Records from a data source
Lemma applyEffect_frame now wait eff (ks : kindState D) :
  k_leases (applyEffect now wait eff ks) = k_leases ks ∧
  k_reg (applyEffect now wait eff ks) = k_reg ks.
Proof.
  destruct eff; simpl; unfold quarantine, complete, scheduleRequeue, storageError;
    try done; destruct (k_disk ks); simpl; repeat case_match; done.
Qed.

Lemma enqueueKind_frame wait key (ks : kindState D) :
  k_leases (enqueueKind wait key ks).2 = k_leases ks ∧
  k_reg (enqueueKind wait key ks).2 = k_reg ks.
Proof. unfold enqueueKind. repeat case_match; simplify_eq/=; done. Qed.

Lemma reservePage_leased page (ks : kindState D) run works ks' :
  leased (mkDS ks run) → reservePage ks page = (works, ks') →
  leased (mkDS ks' ((w_Key <$> works) ++ run)).
Proof.
  revert ks run works ks'. induction page as [|work page IH]; intros ks run works ks' Hl Hr;
    simpl in Hr; [by simplify_eq|].
  unfold reserve in Hr. destruct Hl as [Hnd Hdom Hb]. simpl in *.
  destruct (k_leases ks !! w_Key work) eqn:El.
  { destruct (reservePage ks page) as [ss ks''] eqn:E. simplify_eq. by eapply IH. }
  destruct (Z.ltb_spec (Z.of_nat (size (k_leases ks))) (r_WorkerCount (k_reg ks))).
  2: { destruct (reservePage ks page) as [ss ks''] eqn:E. simplify_eq. by eapply IH. }
  destruct (reservePage (set_leases _ _) page) as [ss ks''] eqn:E. simplify_eq.
  cut (leased (mkDS ks' ((w_Key <$> ss) ++ w_Key work :: run))).
  { intros [H1 H2 H3]. simpl in *. split; simpl; [| |done].
    - rewrite <- Permutation_middle in H1. done.
    - intros k. rewrite <- H2. set_solver. }
  eapply IH; [|exact E]. split; simpl.
  - constructor; [|done]. rewrite Hdom, El. by intros [].
  - intros k. rewrite elem_of_cons, Hdom, lookup_insert_is_Some.
    destruct (decide (k = w_Key work)); naive_solver.
  - rewrite map_size_insert_None by done. lia.
Qed.

Lemma dstep_leased s s' : leased s → dstep s s' → leased s'.
Proof.
  intros Hl Hs. destruct Hs as [ks run works ks' Ht|ks run now wait eff|ks run wait key|ks r1 key r2].
  - unfold diskTurn in Ht. destruct (k_disk ks); [|by simplify_eq].
    destruct (0 <? _)%Z; [|by simplify_eq].
    destruct (dw_Ready _ _) as [page|e].
    + eapply reservePage_leased; [|exact Ht]. by destruct Hl; split.
    + simplify_eq/=. case_match; [done|]. by destruct Hl; split.
  - destruct Hl as [? ? ?], (applyEffect_frame now wait eff ks) as [El Er].
    by split; simpl in *; rewrite ?El, ?Er.
  - destruct Hl as [? ? ?], (enqueueKind_frame wait key ks) as [El Er].
    by split; simpl in *; rewrite ?El, ?Er.
  - destruct Hl as [Hnd Hdom Hb]. simpl in *.
    rewrite <- Permutation_middle in Hnd. apply NoDup_cons in Hnd as [Hk Hnd].
    split; simpl; [done| |].
    + intros k. rewrite lookup_delete_is_Some, <- Hdom. clear Hdom.
      destruct (decide (k = key)) as [->|]; set_solver.
    + rewrite map_size_delete. destruct (k_leases ks !! key); simpl; lia.
Qed.

(** C9: a durable kind never runs two workers on one key, nor more workers than
    its worker count, whatever work the store reports as ready and however the
    turns of the loop interleave with effects, enqueues and ending workers. *)
Theorem disk_dispatch_bounded ks s :
  k_leases ks = ∅ → (0 ≤ r_WorkerCount (k_reg ks))%Z →
  rtc dstep (mkDS ks []) s →
  NoDup (ds_running s) ∧
  (Z.of_nat (length (ds_running s)) ≤ r_WorkerCount (k_reg (ds_ks s)))%Z.
Proof.
  intros He Hw Hr.
  assert (leased s) as [Hnd Hdom Hb].
  { apply (rtc_preserves dstep leased dstep_leased _ _ Hr).
    split; simpl; [constructor| |rewrite He, map_size_empty; lia].
    intros k. rewrite He, lookup_empty. split; [set_solver|by intros []]. }
  split; [done|].
  replace (length (ds_running s)) with (size (k_leases (ds_ks s))); [done|].
  rewrite <- size_dom. rewrite <- (size_list_to_set (C := gset WorkItemKey)) by done.
  f_equal. apply set_eq. intros k. rewrite elem_of_list_to_set, Hdom. apply elem_of_dom.
Qed.

(** ** Health

    [KindStats] for one kind. The pool reports its running workers and waiting
    tasks; [counts] are the pending and poison counts of a durable store,
    [recovery] the state of a cache that can recover, [synced] whether the
    cache has completed its first list. *)
Record KindStat : Type := mkStat {
  st_ActiveWorkers : Z;
  st_QueueDepth : Z;
  st_PoisonItems : Z;
  st_Stalled : bool;
  st_Registered : bool;
  st_Recovering : bool;
}.

Definition kindStat (now active waiting : Z) (counts : option (Z * Z))
    (recovery : option RecoveryState) (synced : bool) (ks : kindState D) : KindStat :=
  let poison := match counts with
    | Some (_, poison) => poison
    | None => Z.of_nat (LenPoison (k_quarantine ks)) end in
  let depth := match counts with
    | Some (pending, poison) => Z.max 0 (pending - poison - active)
    | None => (Z.of_nat (Len (k_q ks)) + waiting)%Z end in
  let stallBaseline := if (k_lastSuccess ks =? 0)%Z then k_startedAt ks
                       else k_lastSuccess ks in
  let hasWork := match counts with
    | Some _ => (0 <? active)%Z || k_runnable ks
    | None => (0 <? active)%Z || (0 <? depth)%Z end in
  let longSince t := (r_StallThreshold (k_reg ks) <? now - t)%Z in
  let stalled := hasWork && negb (stallBaseline =? 0)%Z && longSince stallBaseline in
  let stalled := match recovery with
    | None => stalled
    | Some r => if Recovering r then longSince (LastProgress r)
                else if (stallBaseline <? CompletedAt r)%Z
                then hasWork && longSince (CompletedAt r) else stalled
    end in
  mkStat active depth poison (stalled || k_storageFailed ks) true
    (match recovery with Some r => Recovering r | None => false end || negb synced).

(** A kind is reported stalled only for a reason: its store failed, a
    recovery made no progress for longer than the threshold, or work is
    running or runnable while neither a success, a start nor a completed
    recovery happened within the threshold. In particular an idle kind is
    healthy, however old its last success. *)
Theorem stalled_for_a_reason now active waiting counts recovery synced (ks : kindState D) :
  st_Stalled (kindStat now active waiting counts recovery synced ks) = true →
  k_storageFailed ks = true ∨
  (∃ r, recovery = Some r ∧ Recovering r = true ∧
     (r_StallThreshold (k_reg ks) < now - LastProgress r)%Z) ∨
  (((0 < active)%Z ∨ match counts with
     | Some _ => k_runnable ks = true
     | None => (0 < Z.of_nat (length (q_queue (k_q ks))) + waiting)%Z end) ∧
   (k_lastSuccess ks ≠ 0%Z → (r_StallThreshold (k_reg ks) < now - k_lastSuccess ks)%Z) ∧
   (k_lastSuccess ks = 0%Z → (r_StallThreshold (k_reg ks) < now - k_startedAt ks)%Z) ∧
   (∀ r, recovery = Some r → (k_startedAt ks < CompletedAt r)%Z →
      (k_lastSuccess ks < CompletedAt r)%Z →
      (r_StallThreshold (k_reg ks) < now - CompletedAt r)%Z)).
Proof.
  unfold kindStat. simpl. rewrite orb_true_iff. intros [Hs|Hs]; [|by left]. right.
  set (base := if (k_lastSuccess ks =? 0)%Z then _ else _) in Hs.
  assert (Hb : (k_lastSuccess ks = 0 ∧ base = k_startedAt ks ∨
    k_lastSuccess ks ≠ 0 ∧ base = k_lastSuccess ks)%Z)
    by (unfold base; destruct (Z.eqb_spec (k_lastSuccess ks) 0); auto).
  clearbody base.
  destruct recovery as [r|]; [destruct (Recovering r) eqn:Er|].
  - left. exists r. split_and!; [done|done|]. by apply Z.ltb_lt.
  - right. destruct (Z.ltb_spec base (CompletedAt r));
      destruct counts as [[? ?]|]; unfold Len in Hs; rewrite ?andb_true_iff, ?orb_true_iff,
        ?Z.ltb_lt, ?negb_true_iff, ?Z.eqb_neq in Hs;
      (split_and!; [tauto|lia|lia|]); intros r' ? ? ?; simplify_eq; lia.
  - right. destruct counts as [[? ?]|]; unfold Len in Hs; rewrite ?andb_true_iff, ?orb_true_iff,
      ?Z.ltb_lt, ?negb_true_iff, ?Z.eqb_neq in Hs; (split_and!; [tauto|lia|lia|done]).
Qed.
End effects.

(** ** Concrete runs *)

(** A reconciler that always fails transiently; the world counts its calls. *)
Definition failing (_ : WorkItemKey) (n : nat) : Outcome * nat :=
  (Returned (TransientFailure (Some (EOpaque "boom")) 0), S n).
(** One that fails with an error once, then reports a transient failure
    without one. *)
Definition failingNil (_ : WorkItemKey) (n : nat) : Outcome * nat :=
  (Returned (TransientFailure (if decide (n = 0) then Some (EOpaque "boom") else None) 0), S n).
Definition running (_ : nat) : bool := false.
Definition noWait (_ : Z) (n : nat) : bool * nat := (true, n).
Definition reg1 : Registration :=
  applyDefaults (mkReg "Product" true true true 3 0 0 false 0 2).
Definition poison1 : PoisonItem := mkPoison kA 3 "boom" 0.

(** A transient failure whose error is nil, returned by a retry, is taken
    for a success: the retry function returns a nil error, and the work is
    completed although no invocation succeeded. *)
Example nil_transient_completes :
  (dispatch failingNil running noWait simpleRetry false true reg1 kA 0).1 =
  [EffLastSuccess; EffComplete kA; EffDone kA].
Proof. reflexivity. Qed.

Lemma dispatch_disposes_witness :
  ∃ effs, (dispatch failing running noWait simpleRetry false true reg1 kA 0).1 =
    effs ++ [EffDone kA] ∧
  (disposition kA effs ∨ (effs = [] ∧
   running (dispatch failing running noWait simpleRetry false true reg1 kA 0).2 = true)).
Proof. apply dispatch_disposes. intros d w. unfold noWait. simpl. discriminate. Defined.


(** A durable store that reports a fixed page of ready work. *)
#[export] Instance fixedWork : DurableWork (list DiskWork) := {|
  dw_Enqueue := λ _ d, (None, d);
  dw_Acknowledge := λ _ _ d, (None, d);
  dw_DeferWork := λ _ _ _ _ _ d, (None, d);
  dw_WorkSchedule := λ _ _, Err (ESentinel ErrNotFound);
  dw_Ready := λ _ d, Ok d;
|}.
Definition page1 : list DiskWork := [mkWork kA 1 ""; mkWork kB 2 ""; mkWork kA 1 ""].
Definition ks1 (disk : option (list DiskWork)) : kindState (list DiskWork) :=
  mkKS reg1 (mkQueue [] {[kA]} {[kA]} false false) ∅ 0 0 ∅ false false disk [] [].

→ TASK PROMPT
Of the entries above, repeat exactly the lines from the line with "waiting)%Z end in" through the line with "k_runnable ks = true", both of them included.

→ ANSWER FOR THIS EXERCISE
    | None => (Z.of_nat (Len (k_q ks)) + waiting)%Z end in
  let stallBaseline := if (k_lastSuccess ks =? 0)%Z then k_startedAt ks
                       else k_lastSuccess ks in
  let hasWork := match counts with
    | Some _ => (0 <? active)%Z || k_runnable ks
    | None => (0 <? active)%Z || (0 <? depth)%Z end in
  let longSince t := (r_StallThreshold (k_reg ks) <? now - t)%Z in
  let stalled := hasWork && negb (stallBaseline =? 0)%Z && longSince stallBaseline in
  let stalled := match recovery with
    | None => stalled
    | Some r => if Recovering r then longSince (LastProgress r)
                else if (stallBaseline <? CompletedAt r)%Z
                then hasWork && longSince (CompletedAt r) else stalled
    end in
  mkStat active depth poison (stalled || k_storageFailed ks) true
    (match recovery with Some r => Recovering r | None => false end || negb synced).

(** A kind is reported stalled only for a reason: its store failed, a
    recovery made no progress for longer than the threshold, or work is
    running or runnable while neither a success, a start nor a completed
    recovery happened within the threshold. In particular an idle kind is
    healthy, however old its last success. *)
Theorem stalled_for_a_reason now active waiting counts recovery synced (ks : kindState D) :
  st_Stalled (kindStat now active waiting counts recovery synced ks) = true →
  k_storageFailed ks = true ∨
  (∃ r, recovery = Some r ∧ Recovering r = true ∧
     (r_StallThreshold (k_reg ks) < now - LastProgress r)%Z) ∨
  (((0 < active)%Z ∨ match counts with
     | Some _ => k_runnable ks = true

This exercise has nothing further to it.